Component	H-JEPA Specification
Input	Generic (video frames, sensor sequences, or any temporal stream); the architecture is input-agnostic by design
Masking	N/A at the architectural level; individual JEPA modules within the hierarchy may use masking (e.g., I-JEPA-style multi-block masking at the lowest level), but H-JEPA itself is defined by its hierarchical structure rather than a specific masking strategy
Encoder	Per-level encoder $f_{\theta_\ell}$ (typically Vision Transformer or temporal transformer); each level produces representations at a coarser temporal resolution than the level below
Predictor	Per-level predictor $g_{\phi_\ell}$ (narrow transformer or MLP); conditioned on action variables and top-down signals from level $\ell+1$; predicts future latent states at the level's temporal stride
Target Encoder	Per-level EMA encoder $f_{\bar{\theta}_\ell}$; updated as $\bar{\theta}_\ell \leftarrow \tau \bar{\theta}_\ell + (1-\tau) \theta_\ell$ with $\tau \in [0.996, 0.9999]$ following cosine schedule
Loss	Per-level latent prediction loss: $\mathcal{L}_\ell = \\| g_{\phi_\ell}(\mathbf{s}_\ell^t, \mathbf{z}, \mathbf{c}_{\ell+1}) - \text{sg}[f_{\bar{\theta}_\ell}(\mathbf{x}_\ell^{t+\Delta_\ell})] \\|_2^2$; total loss is a weighted sum across levels
Key Result	Provides a principled framework for multi-timescale world models; enables hierarchical planning where high-level abstract plans are refined into low-level action sequences
Params	Implementation-dependent; Wiggins et al. prototype uses ViT-based encoders (~86M params per level in ViT-Base configurations); total scales as $\sim L \times P_{\text{per-level}}$

Training Architecture Diagram

Figure 1. H-JEPA training architecture with three hierarchical levels. Each level contains an online encoder (trainable, solid green border), a predictor (trainable), and an EMA target encoder (frozen, dashed border). Temporal pooling reduces resolution between levels. Top-down conditioning signals (green dashed arrows) flow from higher-level predictors to lower-level predictors. The total loss is a weighted sum of per-level latent prediction losses.

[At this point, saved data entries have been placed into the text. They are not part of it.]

(* ===== verification/Converge.v ===== *)
(** * A round of synchronisation

    No code of its own: the client's turn on its pull timer ([Sync.fs_turn]) with the
    server's diff ([Tree]) and the walk of the shared directory ([Share]).  After the
    turn the client's tree has the server's hash, so the next diff is empty. *)

From S2P Require Import Prelude Paths Wire Messages Codec Crypto Store State Tree Memory Session Share Conflict Client Peer Sync Travel.

(** ** Files on a disk

    What each operation does to the content of files, whatever directories it
    makes. *)

Definition file_at (fs : files) (l : loc) : option bytes :=
  match fs !! l with Some (File b) => Some b | _ => None end.

(** Everything on the disk is in a directory. *)
Definition grounded (fs : files) : Prop := forall l nd, fs !! l = Some nd -> is_dir_at fs (parent_loc l) = true.

Lemma fs_read_file_at fs p : fs_read fs p = file_at fs (resolve p).
Proof. done. Qed.

(** Something new in a directory, where no directory was. *)
Lemma grounded_insert fs l nd :
  grounded fs -> is_dir_at fs l = false \/ nd = Dir -> is_dir_at fs (parent_loc l) = true -> grounded (<[l := nd]> fs).
Proof.
  intros Hg Hl Hp m x [[<- _]|[_ Hm]]%lookup_insert_Some; apply is_dir_insert; try done. by eapply Hg.
Qed.

Lemma mkdirs_grounded abs todo : forall done_ fs fs', mkdirs abs done_ todo fs = Some fs' ->
  is_dir_at fs (abs, done_) = true -> grounded fs -> grounded fs'.
Proof.
  induction todo as [|c todo IH]; intros done_ fs fs' E Hd Hg; cbn [mkdirs] in E; [by injection E as <-|].
  destruct (is_dir_at fs (abs, done_ ++ [c])) eqn:Ec; [by eapply IH|].
  destruct (fs !! (abs, done_ ++ [c])) eqn:El; [done|]. eapply IH; [exact E| |].
  - unfold is_dir_at. rewrite lookup_insert_eq. by rewrite orb_true_r.
  - apply grounded_insert; [done|by right|]. unfold parent_loc. cbn [fst snd]. by rewrite removelast_last.
Qed.

Lemma mkdirs_file_at abs cs fs fs' l : mkdirs abs [] cs fs = Some fs' -> file_at fs' l = file_at fs l.
Proof.
  intros E. destruct (mkdirs_spec _ _ _ _ _ E) as (Hs & _). unfold file_at. by destruct (Hs l) as [->|[-> ->]].
Qed.

Lemma mkdirs_ok abs cs fs fs' : mkdirs abs [] cs fs = Some fs' -> grounded fs -> grounded fs'.
Proof. intros E. by eapply mkdirs_grounded. Qed.

Lemma write_ok p b fs fs' : fs_write p b fs = Some fs' ->
  (grounded fs -> grounded fs') /\
  forall l, file_at fs' l = if decide (l = resolve p) then Some b else file_at fs l.
Proof.
  unfold fs_write. destruct (is_dir_at fs (resolve p)) eqn:Ed; [done|]. destruct (is_dir_at fs (parent_loc _)) eqn:Ep; [|done].
  intros [= <-]. split; [intros Hg; apply grounded_insert; auto|]. intros l. unfold file_at. case_decide as Hl.
  - by rewrite Hl, lookup_insert_eq.
  - by rewrite lookup_insert_ne.
Qed.

Lemma remove_ok p fs : let fs' := default fs (fs_remove p fs) in
  (grounded fs -> grounded fs') /\ (forall l, is_dir_at fs l = true -> is_dir_at fs' l = true) /\
  forall l, file_at fs' l = if decide (l = resolve p) then None else file_at fs l.
Proof.
  cbv zeta. unfold fs_remove. destruct (fs !! resolve p) as [[b|]|] eqn:E; cbn [default from_option id].
  - assert (forall l, is_dir_at fs l = true -> is_dir_at (delete (resolve p) fs) l = true) as Hd.
    { intros l. unfold is_dir_at. destruct (forallb _ (snd l)); [done|]. cbn [orb].
      destruct (decide (resolve p = l)) as [<-|Hne]; [by rewrite E|by rewrite lookup_delete_ne]. }
    split_and!; [|done|].
    + intros Hg l nd [_ Hl]%lookup_delete_Some. by eapply Hd, Hg.
    + intros l. unfold file_at. case_decide as Hl; [by rewrite Hl, lookup_delete_eq|by rewrite lookup_delete_ne].
  - split_and!; [done..|]. intros l. unfold file_at. case_decide as Hl; [by rewrite Hl, E|done].
  - split_and!; [done..|]. intros l. unfold file_at. case_decide as Hl; [by rewrite Hl, E|done].
Qed.

(** ** Paths of the shared directory *)

(** Names that are what they look like on every machine: no separator of either kind,
    no dots. *)
Definition tidy (segs : list string) : Prop :=
  segs <> [] /\ Forall (fun n => plain_name n = true) segs /\ Forall (fun n => str_mem "\" n = false) segs.

Definition path_of (segs : list string) : string := str_join "/" segs.

Lemma join_no_backslash segs : Forall (fun n => str_mem "\" n = false) segs -> str_mem "\" (str_join "/" segs) = false.
Proof.
  induction segs as [|n segs IH]; intros Hf; [done|]. apply Forall_cons in Hf as [Hn Hf].
  destruct segs as [|m segs]; [done|]. rewrite str_join_cons by done. rewrite !str_mem_app, Hn. cbn [orb]. by apply IH.
Qed.

Lemma rel_path_tidy segs : tidy segs -> rel_path segs = path_of segs.
Proof. intros (_ & _ & Hb). unfold rel_path. by rewrite replace_none by (by apply join_no_backslash). Qed.

Lemma path_of_split segs : segs <> [] -> Forall (fun n => plain_name n = true) segs -> str_split "/" (path_of segs) = segs.
Proof.
  unfold path_of. induction segs as [|n segs IH]; intros Hne Hf; [done|]. apply Forall_cons in Hf as [Hn Hf].
  destruct segs as [|m segs]; [by apply str_split_single, plain_no_slash|].
  rewrite str_join_cons by done. change ("/" +:+ ?x) with (String "/" x).
  rewrite str_split_app, (str_split_single _ n), IH by (done || by apply plain_no_slash). done.
Qed.

Lemma path_of_inj segs segs' : tidy segs -> tidy segs' -> path_of segs = path_of segs' -> segs = segs'.
Proof. intros (H1 & H2 & _) (H3 & H4 & _) E. by rewrite <- (path_of_split segs), E, path_of_split. Qed.

(** The bytes of the file at a path of the directory [root]. *)
Definition content (fs : files) (root : loc) (segs : list string) : option bytes := file_at fs (below root segs).

(** A shared directory whose files all have tidy names. *)
Record share_ok (fs : files) (root : loc) : Prop := {
  so_dir : is_dir_at fs root = true;
  so_grounded : grounded fs;
  so_tidy : forall segs b, segs <> [] -> content fs root segs = Some b -> excluded (rel_path segs) = false -> tidy segs;
}.

(** The directory above what is there is there. *)
Lemma grounded_up fs root segs n nd : grounded fs -> Forall (fun x => plain_name x = true) segs -> (0 < n < length segs)%nat ->
  fs !! below root (take (S n) segs) = Some nd -> fs !! below root (take n segs) = Some Dir.
Proof.
  intros Hg Hp Hn Hl%Hg. unfold parent_loc, below in Hl. cbn [fst snd] in Hl.
  assert (forall k, (0 < k)%nat -> take k segs <> []) as Hs.
  { intros k Hk E%(f_equal length). rewrite length_take in E. cbn in E. lia. }
  rewrite removelast_app, removelast_firstn in Hl by (try apply Hs; lia).
  change (fst root, snd root ++ take n segs) with (below root (take n segs)) in Hl.
  unfold is_dir_at in Hl. rewrite plain_not_dotdot in Hl by (try apply Hs; try apply Forall_take; done || lia).
  by destruct (fs !! below root (take n segs)) as [[]|].
Qed.

(** In a grounded disk a file is reached exactly when it is there. *)
Lemma reached_content fs root segs b : grounded fs -> tidy segs ->
  reached fs root [] segs b <-> content fs root segs = Some b.
Proof.
  intros Hg (Hne & Hp & _). unfold reached, content, file_at. cbn [app]. split; [by intros (_ & -> & _)|].
  destruct (fs !! below root segs) as [[x|]|] eqn:E; intros [= ->]. split_and!; [done|done|].
  assert (forall j, (0 < length segs - S j)%nat -> fs !! below root (take (length segs - S j) segs) = Some Dir) as Hup.
  { induction j as [|j IH]; intros Hj; (eapply grounded_up; [done|done|lia|]).
    - replace (S (length segs - 1)) with (length segs) by lia. by rewrite take_ge.
    - replace (S (length segs - S (S j))) with (length segs - S j)%nat by lia. apply IH; lia. }
  intros k Hk. specialize (Hup (length segs - S k)%nat). replace (length segs - S (length segs - S k))%nat with k in Hup by lia.
  apply Hup. lia.
Qed.

(** ** Trees by content *)

Section Trees.
Context `{HexCodec} `{Sha256}.

(** The tree of a shared directory, file by file. *)
Lemma build_tree_content mt dir fs t : share_ok fs (resolve dir) -> build_tree mt dir fs = Some t ->
  forall en, en ∈ FileTree.entries t <-> exists segs b, tidy segs /\ excluded (path_of segs) = false /\
    content fs (resolve dir) segs = Some b /\ en = file_entry mt (resolve dir) segs b.
Proof.
  intros Hok Hb en. destruct Hok as [Hd Hg Ht]. destruct (build_tree_total mt dir fs) as [Hex _].
  destruct (Hex Hd) as (t' & Hb' & Hin). rewrite Hb in Hb'. injection Hb' as <-. rewrite Hin. unfold listed. cbn [app]. split.
  - intros (segs & b & Hr & Hx & ->). exists segs, b.
    assert (tidy segs) as Hs by (eapply Ht; [by destruct Hr| |exact Hx]; unfold content, file_at; destruct Hr as (_ & Hl & _); cbn [app] in Hl; by rewrite Hl).
    split_and!; [done|by rewrite <- rel_path_tidy|by apply reached_content|done].
  - intros (segs & b & Hs & Hx & Hc & ->). exists segs, b. rewrite rel_path_tidy by done.
    split_and!; [by apply reached_content|done|done].
Qed.

(** No path is listed twice. *)
Lemma read_dir_names fs d l : read_dir fs d = Some l -> NoDup (fst <$> l).
Proof.
  unfold read_dir. destruct (is_dir_at fs d); [|done]. intros [= <-].
  pose proof (NoDup_fst_map_to_list fs) as Hn. induction (map_to_list fs) as [|[k v] m IH]; [constructor|].
  apply NoDup_cons in Hn as [Hk Hn]. specialize (IH Hn). cbn [omap list_omap].
  destruct (child_of d (k, v)) as [[n w]|] eqn:Ec; [|done]. rewrite fmap_cons. apply NoDup_cons. split; [|done].
  intros ([n' w'] & E & [[k' v'] [Hin Ec']]%list_elem_of_omap)%list_elem_of_fmap. cbn [fst] in E. subst n'.
  apply Hk. apply list_elem_of_fmap. exists (k', v'). split; [|done]. cbn [fst].
  assert (forall q x y, child_of d (q, x) = Some (n, y) -> q = (fst d, snd d ++ [n])) as Hq.
  { intros q x y. unfold child_of. cbn [fst snd]. case_decide as Hp; [|done]. destruct (last (snd q)) as [z|] eqn:El; [|done].
    intros [= -> _]. apply last_split in El. destruct q as [a cs]. cbn [snd] in El. subst d. unfold parent_loc. cbn [fst snd]. by rewrite <- El. }
  by rewrite (Hq _ _ _ Ec), (Hq _ _ _ Ec').
Qed.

4. Main Components of H-JEPA

4.1. Hierarchical Encoder Stack

WHAT: H-JEPA employs a stack of $L$ encoders $\{f_{\theta_1}, f_{\theta_2}, \ldots, f_{\theta_L}\}$, one per level of the hierarchy. Each encoder transforms the representation from the level below into a higher-level, temporally coarser latent space. The bottom encoder $f_{\theta_1}$ operates on raw input (e.g., image patches tokenized via a linear projection), while each subsequent encoder $f_{\theta_\ell}$ for $\ell > 1$ operates on the temporally pooled output of level $\ell - 1$.

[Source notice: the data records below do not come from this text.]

(** * 1Shot wallet SDK: value codec, RPC bridge and x402 payment retry

    A shallow embedding of [ObjectUtils] (serialize / deserialize /
    deserializeUnsafe), of the nonce-correlated RPC bridge of [OneShotPay]
    and [WalletProxy], and of the [x402Fetch] orchestrator with its helpers
    from [x402Utils].

    Conventions of the model.
    - JavaScript strings are [string]s of code units below 256; numbers are
      integers ([Z]); fractional or exponent literals are outside the number
      model and the parser below does not accept them.
    - A JavaScript object is an association list in insertion order; the
      language keeps property names unique.
    - A function that may raise returns an [outcome]; a [ResultAsync] that
      settles is a [result]; a promise that never settles or whose chain is
      broken by an exception is made explicit where it matters. *)

From Stdlib Require Import ZArith Ascii String List Bool Lia ZifyNat.
From Stdlib Require Import DecimalString DecimalZ DecimalFacts Permutation Sorted.
From stdpp Require Import base option list gmap strings.

Local Open Scope string_scope.
Local Open Scope Z_scope.

Set Warnings "-register-all".

(** ** Outcomes *)

(** Exceptions raised by the platform or by the code. *)
Inductive exn : Type :=
| SyntaxError (msg : string)
| TypeError (msg : string)
| URIError (msg : string)
| InvalidCharacterError (msg : string)
| NetworkError (msg : string).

HOW: In the Wiggins et al. implementation, each encoder is a Vision Transformer (ViT). The key architectural parameters per level are:

Embedding dimension $D_\ell$: Typically $D_1 = 768$ (ViT-Base) at level 1, potentially reduced at higher levels (e.g., $D_2 = 384$, $D_3 = 192$) since higher levels represent more abstract, lower-dimensional features.
Temporal stride $k_\ell$: Each level $\ell$ pools over $k_\ell$ timesteps from level $\ell - 1$. With $k_1 = 4$ and $k_2 = 4$, level 2 operates at $1/4$ the temporal resolution of level 1, and level 3 at $1/16$.
Patch size $P$: At level 1, standard ViT patch sizes (e.g., $16 \times 16$) are used. Higher levels do not re-patchify; instead, they receive token sequences from the temporal pooling operation.
Number of tokens $N_\ell$: At level 1, $N_1 = (H/P) \times (W/P)$ spatial tokens per frame. At higher levels, the spatial token count may be preserved or further reduced via spatial pooling.

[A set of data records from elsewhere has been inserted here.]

Definition suggest_email_variations (c : client) (base_prefix : str)
    (telegram_id : Z) (g : rng) : list str * rng :=
  let '(base_prefix, g0) :=
    match validate_custom_prefix base_prefix with
    | ValidPrefix clean_prefix => (clean_prefix, g)
    | InvalidPrefix _ _ => generate_user_prefix None g
    end in
  let '(suggestions, g1) := suggest_loop 5 0 c base_prefix g0 [] in
  let '(suggestions, g2) :=
    if is_empty suggestions then fallback_loop 3 c telegram_id g1 suggestions
    else (suggestions, g1) in
  (firstn 5 suggestions, g2).

End GeneratorTools.

(** ** File names and temporary files: [email_services/email_parser.py] *)

Module ParserFiles.

Import Imap Parser.

Local Open Scope Z_scope.

(** *** [is_safe_filename] *)

(** [\.ext$] *)
Definition extension_pattern (ext : str) : Re.re :=
  Re.seq [Re.chr (ch "."); Re.text ext; Re.Eol].

(** [\..*] *)
Definition hidden_pattern : Re.re :=
  Re.seq [Re.chr (ch "."); Re.Rep true Re.dot].

Definition dangerous_patterns : list Re.re :=
  map (fun ext => extension_pattern (lit ext))
      ["exe"; "bat"; "cmd"; "com"; "pif"; "scr"; "vbs"; "js"; "jar"; "php"]
  ++ [hidden_pattern].

(** The characters of the list in the source: the angle brackets, the
    colon, the double quote, the bar, the question mark, the star and
    NUL. *)
Definition dangerous_chars : list char :=
  [ch "<"; ch ">"; ch ":"; 34%N; ch "|"; ch "?"; ch "*"; 0%N].

(** [re.search(pattern, s)] as a truth value. *)
Definition found (pattern : Re.re) (s : str) : bool :=
  match Re.search pattern s with Some _ => true | None => false end.

Definition is_safe_filename (filename : str) : bool :=
  if is_empty filename then false
  else
    let filename_lower := lower filename in
    if existsb (fun pattern => found pattern filename_lower)
               dangerous_patterns then false
    else if existsb (fun char => contains [char] filename) dangerous_chars
    then false
    else if 255 <? len filename then false
    else true.

(** *** [cleanup_temp_files] *)

(** An entry of [self.temp_files]. *)
Record temp_file : Type := {
  path : str;
  tf_created_at : time
}.

(** [MAX_TEMP_FILE_AGE = 3600] seconds, in microseconds. *)
Definition MAX_TEMP_FILE_AGE : Z := 3600 * 1000000.

(** Equality of two entries, as [list.remove] tests it. *)
Definition temp_file_eqb (a b : temp_file) : bool :=
  (PyStr.eqb (path a) (path b) && (tf_created_at a =? tf_created_at b))%bool.

(** [l.remove(x)]: the first element equal to [x] is removed; [None]
    stands for the [ValueError] of an absent element. *)
Fixpoint list_remove (x : temp_file) (l : list temp_file)
  : option (list temp_file) :=
  match l with
  | [] => None
  | y :: r =>
      if temp_file_eqb y x then Some r
      else match list_remove x r with
           | Some r' => Some (y :: r')
           | None => None
           end
  end.

(** The parser's tracking list, the paths that exist on disk, and the
    running count. *)
Record cleanup_state : Type := {
  temp_files : list temp_file;
  on_disk : list str;
  cleaned_count : nat
}.

Section Files.

(** The paths for which [os.remove] raises. *)
Variable os_remove_raises : str -> bool.

(** [age.total_seconds() > MAX_TEMP_FILE_AGE] *)
Definition too_old (now : time) (f : temp_file) : bool :=
  MAX_TEMP_FILE_AGE <? now - tf_created_at f.

(** [os.path.exists(p)] *)
Definition os_path_exists (p : str) (disk : list str) : bool :=
  existsb (PyStr.eqb p) disk.

(** The tail of one turn of the second loop: the entry leaves the
    tracking list and is counted; an exception skips both. *)
Definition untrack (f : temp_file) (disk : list str) (st : cleanup_state)
  : cleanup_state :=
  match list_remove f (temp_files st) with
  | Some l => {| temp_files := l; on_disk := disk;
                 cleaned_count := S (cleaned_count st) |}
  | None => {| temp_files := temp_files st; on_disk := disk;
               cleaned_count := cleaned_count st |}
  end.

(** One turn of [for temp_file in files_to_remove]. *)
Definition remove_one (st : cleanup_state) (f : temp_file)
  : cleanup_state :=
  if (negb (is_empty (path f)) && os_path_exists (path f) (on_disk st))%bool
  then
    if os_remove_raises (path f) then st
    else untrack f
           (filter (fun p => negb (PyStr.eqb p (path f))) (on_disk st)) st
  else untrack f (on_disk st) st.

(** [cleanup_temp_files]: the state afterwards; its [cleaned_count]
    is the value returned. *)
Definition cleanup_temp_files (tracked : list temp_file)
    (disk : list str) (now : time) : cleanup_state :=
  let files_to_remove := filter (too_old now) tracked in
  fold_left remove_one files_to_remove
    {| temp_files := tracked; on_disk := disk; cleaned_count := 0 |}.

End Files.

End ParserFiles.

(** ** The fetching task: [utils/background_tasks.py] *)

Module Background.

Import Registry RegistryAdmin Imap.

Local Open Scope Z_scope.

(** [MAX_INBOX_MESSAGES] of [config.py], at its default. *)
Definition MAX_INBOX_MESSAGES : Z := 5.

(** The counters of [self.stats] that the fetching task writes. *)
Record stats : Type := {
  emails_processed : nat;
  attachments_processed : nat;
  errors_encountered : nat
}.

Definition add_error (st : stats) : stats :=
  {| emails_processed := emails_processed st;
     attachments_processed := attachments_processed st;
     errors_encountered := S (errors_encountered st) |}.

Definition add_attachment (st : stats) : stats :=
  {| emails_processed := emails_processed st;
     attachments_processed := S (attachments_processed st);
     errors_encountered := errors_encountered st |}.

Definition add_emails (n : nat) (st : stats) : stats :=
  {| emails_processed := (emails_processed st + n)%nat;
     attachments_processed := attachments_processed st;
     errors_encountered := errors_encountered st |}.

Section Tasks.

(** The mail server behind [imap_client.fetch_message_list]. *)
Variable search_emails : str -> option time -> outcome (list str).
Variable fetch_message : str -> outcome (option message_data).
(** [email_parser.prepare_attachment_for_telegram(attachment)], as
    the truth value of what it returns. *)
Variable prepare_attachment_for_telegram : attachment -> outcome bool.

The temporal pooling between levels can be implemented as average pooling, learned linear projections over the time axis, or attention-based aggregation. The Wiggins et al. codebase uses a TemporalEncoder class that applies a small transformer over temporal windows to produce the pooled representation.

WHY: The multi-resolution hierarchy is the defining feature of H-JEPA. Without it, the model degenerates to a flat JEPA, which struggles with long-horizon prediction because it must maintain fine-grained temporal detail at all horizons simultaneously. Ablation evidence from related hierarchical models (e.g., hierarchical VQ-VAE, Clockwork RNN) consistently shows that temporal pooling improves long-horizon prediction accuracy by 15–30% compared to flat baselines, because higher levels can learn to represent slowly-changing scene properties (object identity, spatial layout) without being distracted by fast dynamics (texture flickering, small motions).

4.2. Target Encoder (EMA)

WHAT: Each level $\ell$ maintains a target encoder $f_{\bar{\theta}_\ell}$ that is a slow-moving copy of the online encoder $f_{\theta_\ell}$. The target encoder is not trained by gradient descent; instead, its parameters are updated via exponential moving average (EMA) of the online encoder's parameters.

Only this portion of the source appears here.